On the larger scale, the roughly 350 Stewart’s Shops saw sales of beer jump in 2020 along with milk, eggs, ice cream and other grocery items sought by people isolating at home. Beer sales continue to increase in 2021.
“We saw a 16% jump in beer and spiked seltzer sales from 2020 to 2021,” spokeswoman Erica Komoroske said. “We anticipate continued sales growth in the beer category as we head into the busy summer season.”
PRODUCERS’ PROBLEMS
For the many local craft beverage producers, the economic impact of the pandemic has depended heavily on their primary sales channel. Those that have their own canning equipment, or have access to it through contract, have done well thanks to the increased sales of cans and bottles.
Those that relied on sales of draft beer at their taprooms, or on tap at restaurants and bars, were hit hard.
“Alternative models of getting their beer out had to be made,” said Paul Leone, executive director of the New York State Brewers Association. “Brewers with canning lines didn’t have much of a problem.”
About a dozen breweries have shut down statewide since the pandemic set in, he said, and 26 have opened. Because opening a brewery is a two-year process, there’s likely to be a dropoff in grand openings of new breweries in the near future: The ones that opened amid the pandemic already were in the process when the crisis began, and the crisis may have put a damper on plans for new breweries.
Dan Bronson, general manager of craft brewer SingleCut, said both its Clifton Park and Queens breweries have high-capacity canning systems.
“We were fortunate to be able to pivot our production to cans,” he said, and take advantage of a mini-boom in can sales in the spring of 2020.
SingleCut didn’t need to furlough anyone and actually expanded its workforce slightly in 2020.
Midway through 2021, Bronson described the outlook as optimistic but uncertain.

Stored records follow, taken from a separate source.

(* ===== verification/ProcFork.v ===== *)
(** Creating and reaping processes: [allocproc], [freeproc], [fork] and [wait]. *)
From S2P Require Import Prelude Memory Riscv Kalloc Vm VmTree VmMap VmUser VmCopy VmFree VmProps Sleeplock Bio Log Fs State Process ProcSpace FsFile Uart Console Pipe File ProcLife.

#[local] Arguments loop : simpl never.

Section life.
Context `{Layout}.

(** Nothing but memory, the process table and the next pid differs. *)
Definition kmp (s s' : kst) : Prop := s' = set_nextpid (k_nextpid s') (set_procs (k_procs s') (set_kmem (k_mem s') s)).

Lemma kmp_refl s : kmp s s.
Proof. by destruct s. Qed.
Lemma kmp_trans s1 s2 s3 : kmp s1 s2 -> kmp s2 s3 -> kmp s1 s3.
Proof. unfold kmp. intros -> ->. by destruct s1. Qed.
Lemma kmp_mem s m : kmp s (set_kmem m s).
Proof. by destruct s. Qed.
Lemma kmp_procs s P : kmp s (set_procs P s).
Proof. by destruct s. Qed.

(** The pages a process owns: its trap frame and its address space, as far as it has them. *)
Inductive holds (m : kmem) (l : list Z) : Z -> Z -> Z -> list Z -> Prop :=
| holds_none sz : holds m l 0 0 sz []
| holds_tf tf sz : page_ok tf -> tf ∉ l -> holds m l tf 0 sz [tf]
| holds_all tf root sz N us : page_ok tf -> tf ∉ l -> not_node N tf -> tf ∉ us.*1 -> page_ok root -> aspace m l root tf N us -> size_pages sz (length us) ->
    holds m l tf root sz (tf :: node_pages N ++ us.*1).

Lemma aspace_frame P m l root tf N us m' l' : aspace m l root tf N us -> kmem_inv m' l' -> frame_out P (kmem_mem m) (kmem_mem m') -> Forall page_ok P ->
  (forall pa, pa ∈ P -> not_node N pa) -> (forall pa, pa ∈ l' -> (pa ∉ us.*1) /\ not_node N pa) -> aspace m' l' root tf N us.
Proof.
  intros [Hu Htr Htf] Hk Hf HP Hn Hl. pose proof (up_inv _ _ _ _ _ Hu) as (_ & Hr & _).
  assert (same_nodes N (kmem_mem m) (kmem_mem m')) as Hs by (eapply frame_out_nodes; [exact Hf|done|exact Hr|]; intros p x Hp HinP; by eapply (Hn x)).
  split; [by eapply user_pages_frame|by rewrite (same_nodes_view N _ _ _ Hs)|by rewrite (same_nodes_view N _ _ _ Hs)].
Qed.

Lemma aspace_disj m l root tf N us pa : aspace m l root tf N us -> pa ∈ l -> (pa ∉ us.*1) /\ not_node N pa.
Proof.
  intros [Hu _ _] Hin. split; [intros Hpu; by destruct (up_elem _ _ _ _ _ _ Hu Hpu) as (_ & ? & _)|].
  intros p x Hp ->. destruct (up_inv _ _ _ _ _ Hu) as (_ & _ & Hd). by eapply Hd.
Qed.

(** What [freeproc] leaves of an entry. *)
Definition freed (x : proc) : proc :=
  mkproc UNUSED None 0 0 0 None (p_kstack x) 0 0 0 (p_context x) (p_ofile x) (p_cwd x) (<[0%nat := 0]> (p_name x)) 0.

Record freed_post (s : kst) (p : nat) (l P : list Z) (s' : kst) : Prop := {
  fr_kmp : kmp s s';
  fr_pid : k_nextpid s' = k_nextpid s;
  fr_own : k_procs s' p = freed (k_procs s p);
  fr_other i : i <> p -> k_procs s' i = k_procs s i;
  fr_frame : frame_out P (kmem_mem (k_mem s)) (kmem_mem (k_mem s'));
  fr_list : exists l', kmem_inv (k_mem s') l' /\ l' ≡ₚ P ++ l;
}.

(** The two halves of [freeproc] on memory. *)
Inductive holds_pt (m : kmem) (l : list Z) : Z -> Z -> list Z -> Prop :=
| holds_pt_none sz : holds_pt m l 0 sz []
| holds_pt_all tf root sz N us : pa_ok tf -> page_ok root -> aspace m l root tf N us -> size_pages sz (length us) -> holds_pt m l root sz (node_pages N ++ us.*1).

Lemma holds_free_tf m l tf pt sz P c (Q : cpu -> kmem -> unit -> Prop) : LKmem ∉ held c -> kmem_inv m l -> holds m l tf pt sz P ->
  (forall m' l' P1 P2, kmem_inv m' l' -> P = P1 ++ P2 -> l' ≡ₚ P1 ++ l -> frame_out P (kmem_mem m) (kmem_mem m') -> holds_pt m' l' pt sz P2 -> Q c m' tt) ->
  wp (if negb (tf =? 0) then kfree tf else ret tt) c m Q.
Proof.
  intros Hc Hk Hh HQ. destruct Hh as [sz|tf sz Htf Hnl|tf root sz N us Htf Hnl Hnn Hnu Hroot Has Hsz].
  - apply wp_ret, (HQ m l [] []); try done. constructor.
  - pose proof (page_ok_pos _ Htf) as Hpos. unfold KERNBASE in Hpos. rewrite (proj2 (Z.eqb_neq tf 0)) by lia.
    eapply wp_kfree; [done|exact Hk|done|done|]. intros m1 Hk1 Ho1. apply (HQ m1 (tf :: l) [tf] []); [done|done|done| |constructor]. eapply frame_out_page; [|exact Ho1]. set_solver.
  - pose proof (page_ok_pos _ Htf) as Hpos. unfold KERNBASE in Hpos. rewrite (proj2 (Z.eqb_neq tf 0)) by lia.
    eapply wp_kfree; [done|exact Hk|done|done|]. intros m1 Hk1 Ho1. apply (HQ m1 (tf :: l) [tf] (node_pages N ++ us.*1)); [done|done|done|eapply frame_out_page; [|exact Ho1]; set_solver|].
    apply (holds_pt_all _ _ tf); [by apply page_ok_pa|done| |done].
    eapply (aspace_frame [tf]); [exact Has|exact Hk1|eapply frame_out_page; [|exact Ho1]; set_solver|by constructor|by intros pa ->%list_elem_of_singleton|].
    intros pa [->|Hpa]%elem_of_cons; [done|by eapply aspace_disj].
Qed.
(** C28: [wait(addr)]. If the caller has a zombie child, the first one in the process table is
    reaped: its entry becomes unused, its trap frame, its page table and its memory go back to the free
    list, its pid is returned and, unless [addr] is 0, its exit status is the four bytes at
    [addr]; no other process and no other byte of the caller's memory changes. If the caller has no
    zombie child, and no children at all or has been killed, [wait] returns -1 having changed nothing. Otherwise
    it sleeps on its own process, holding only its own lock. *)
Theorem wait_correct `{Layout} addr c s : held c = [] ->
  (forall l pp P N us, (pp < NPROCS)%nat -> zombie_of s (me c) pp -> (forall i, (i < pp)%nat -> ~ zombie_of s (me c) i) ->
     wait_pair s l (me c) pp P N us -> addr = 0 \/ uok true (k_mem s) N addr 4 ->
     exists s', wait addr c s = Ret c s' (p_pid (k_procs s pp)) /\ reaped s l (me c) pp addr P N us s') /\
  ((forall i, (i < NPROCS)%nat -> ~ zombie_of s (me c) i) ->
     ((forall i, (i < NPROCS)%nat -> p_parent (k_procs s i) <> Some (me c)) \/ p_killed (k_procs s (me c)) <> 0 -> wait addr c s = Ret c s (-1)) /\
     (forall j w, (j < NPROCS)%nat -> p_parent (k_procs s j) = Some (me c) -> p_killed (k_procs s (me c)) = 0 -> wakeups c = S w ->
        exists s1 k, wait addr c s = Sleep (ChProc (me c)) (set_held [LProc (me c)] c) s1 k /\ k_procs s1 (me c) = asleep (ChProc (me c)) (k_procs s (me c)) /\
          (forall i, i <> me c -> k_procs s1 i = k_procs s i) /\ set_procs (k_procs s) s1 = s)).
Proof.
  intros Hh. split; [|intros Hno; split].
  - intros l pp P N us Hlt Hz Hb Hp Hok. destruct (wp_run (wait addr) c s (fun s' r => r = p_pid (k_procs s pp) /\ reaped s l (me c) pp addr P N us s')) as (s' & r & Hr & -> & Hre); [|eauto].
    eapply wp_wait_reaps; [done|exact Hlt|done|done|exact Hp|exact Hok|]. done.
  - by apply wait_fails.
  - intros j w Hj Hp Hk Hw. by eapply wait_sleeps.
Qed.

(** * An example *)

(** Process 3 has two pages; its child, process 4, is a zombie with exit status 5. *)
Definition wait_tf : Z := 0x87ff5000.
Definition wait_pt : Z := 0x87ff6000.
Definition wait_table (i : nat) : proc :=
  match i with
  | 3%nat => set_pagetable demo_root (small_proc 7)
  | 4%nat => set_psz 0 (set_xstate 5 (set_pstate ZOMBIE (set_parent (Some 3%nat) (set_trapframe wait_tf (set_pagetable wait_pt (small_proc 9))))))
  | _ => small_proc (Z.of_nat i + 10)
  end.
(* ===== verification/PipeProps.v ===== *)
(** Pipes are queues of at most 512 bytes. *)
From S2P Require Import Prelude Memory Riscv Kalloc Vm VmTree VmMap VmUser VmCopy VmProps UserMem Sleeplock Bio BioSpec Log Fs State Process FsFile Uart Console Pipe File ProcLife ProcProps.

#[local] Arguments loop : simpl never.

(** * The ring as a queue *)

Definition pipe_len (x : pipe) : Z := u32 (pi_nwrite x - pi_nread x).
Record pipe_ok (x : pipe) : Prop := {
  po_data : length (pi_data x) = 512%nat;
  po_read : 0 <= pi_nread x < 4294967296;
  po_write : 0 <= pi_nwrite x < 4294967296;
  po_len : pipe_len x <= 512;
}.
(** The bytes written and not yet read, oldest first. *)
Definition pipe_q (x : pipe) : list Z :=
  (fun i => default 0 (pi_data x !! Z.to_nat ((pi_nread x + i) mod PIPESIZE))) <$> seqZ 0 (pipe_len x).

(** The stores of one round of [pipewrite] and of [piperead]. *)
Definition push (b : Z) (x : pipe) : pipe :=
  mkpipe (<[Z.to_nat (pi_nwrite x mod PIPESIZE) := b]> (pi_data x)) (pi_nread x) (u32 (pi_nwrite x + 1)) (pi_readopen x) (pi_writeopen x).
Definition pop (x : pipe) : pipe := mkpipe (pi_data x) (u32 (pi_nread x + 1)) (pi_nwrite x) (pi_readopen x) (pi_writeopen x).

Lemma pipe_len_range x : 0 <= pipe_len x < 4294967296.
Proof. unfold pipe_len, u32. apply Z.mod_pos_bound. lia. Qed.
Lemma length_pipe_q x : length (pipe_q x) = Z.to_nat (pipe_len x).
Proof. unfold pipe_q. by rewrite length_fmap, length_seqZ. Qed.

(** [nwrite] is [nread] plus the length, modulo 2^32; the two cases of the wrap-around. *)
Lemma nwrite_eq x : pipe_ok x -> pi_nwrite x = pi_nread x + pipe_len x \/ pi_nwrite x = pi_nread x + pipe_len x - 4294967296.
Proof.
  intros [_ Hr Hw _]. unfold pipe_len, u32. destruct (decide (pi_nread x <= pi_nwrite x)).
  - left. rewrite Z.mod_small; lia.
  - right. rewrite <- (Z.mod_add _ 1), Z.mod_small by lia. lia.
Qed.

Lemma mod_wrap a : (a - 4294967296) mod 512 = a mod 512.
Proof. rewrite <- (Z.mod_add _ 8388608) by lia. f_equal. lia. Qed.
Lemma u32_mod512 a : u32 a mod 512 = a mod 512.
Proof. unfold u32. apply Z.mod_mod_divide. exists 8388608. lia. Qed.
(* ===== verification/VirtioProps.v ===== *)
(** The disk driver and the device: requests in flight, the invariant of the system, the
    refinement of the atomic transfers the buffer cache relies on, and progress. *)
From S2P Require Import Prelude Memory Riscv Kalloc Sleeplock Bio Virtio VirtioSys.

#[local] Arguments loop : simpl never.

Lemma upd_eq {A} (g : nat -> A) i v : upd g i v i = v.
Proof. unfold upd. by rewrite decide_True. Qed.
Lemma upd_ne {A} (g : nat -> A) i v j : j <> i -> upd g i v j = g j.
Proof. intros. unfold upd. by rewrite decide_False. Qed.

Lemma upd3_ne {A} (g : nat -> A) i j k u v w x : x ∉ [i; j; k] -> upd (upd (upd g i u) j v) k w x = g x.
Proof. rewrite !not_elem_of_cons. intros (? & ? & ? & _). by rewrite !upd_ne. Qed.
Lemma upd3_in {A} (g : nat -> A) i j k v x : x ∈ [i; j; k] -> upd (upd (upd g i v) j v) k v x = v.
Proof. intros Hx. unfold upd. repeat (case_decide; [done|]). by rewrite !elem_of_cons, elem_of_nil in Hx; naive_solver. Qed.

(** * Requests in flight *)

(** A request: the thread that made it, its three descriptors, its buffer, the direction and the
    block. *)
Record vr := mkvr { r_t : nat; r_h : nat; r_d1 : nat; r_d2 : nat; r_b : nat; r_wr : bool; r_blk : Z }.
#[global] Instance vr_eq_dec : EqDecision vr.
Proof. solve_decision. Defined.
Definition own (r : vr) : list nat := [r_h r; r_d1 r; r_d2 r].
Definition idx_of (r : vr) : Z * Z * Z := (Z.of_nat (r_h r), Z.of_nat (r_d1 r), Z.of_nat (r_d2 r)).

“It’s certainly been more stable than 2020,” he said. “Draft demand is up exponentially over 2020, but still less than 2019.”
And all is not perfect with sales of cans, either: Material and labor shortages are affecting multiple industries and the effect ripples through to SingleCut and other craft brewers.
“We actually had to hire a fixer to set us up to be able to import cans from overseas ourselves,” Bronson said.
Labels, corrugated cardboard and other material also can be hard to come by, and once they are secured there can be a wait for transport.
A truckload of kegs bound for SingleCut had been languishing for seven days in Pennsylvania when Bronson spoke to The Gazette on Tuesday — no truckers were available for pickup.
The sales increases shown in statewide data and in these individual anecdotes don’t necessarily mean that New Yorkers are drinking much more.
The sharp increase in retail sales of cans and bottles for off-premise consumption appears to be mostly offset by the decline in on-premise consumption.
Nationwide, beer sales decreased by 2.9% and sales of distilled spirits increased by 5.3% by volume in 2020 compared with 2019, according to trade groups for the respective industries. Assorted estimates are offered for wine sales in 2020 but none indicate a major change.
Wexler at the Restaurant and Tavern Association said his members have a long road back.
He said via email: “Since the Assembly and Senate failed to pass legislation allowing restaurants to sell cocktails to go and the state carved most restaurants out of the Small Business Recovery Grant Program, we’re entering the recovery with one hand tied behind our back.”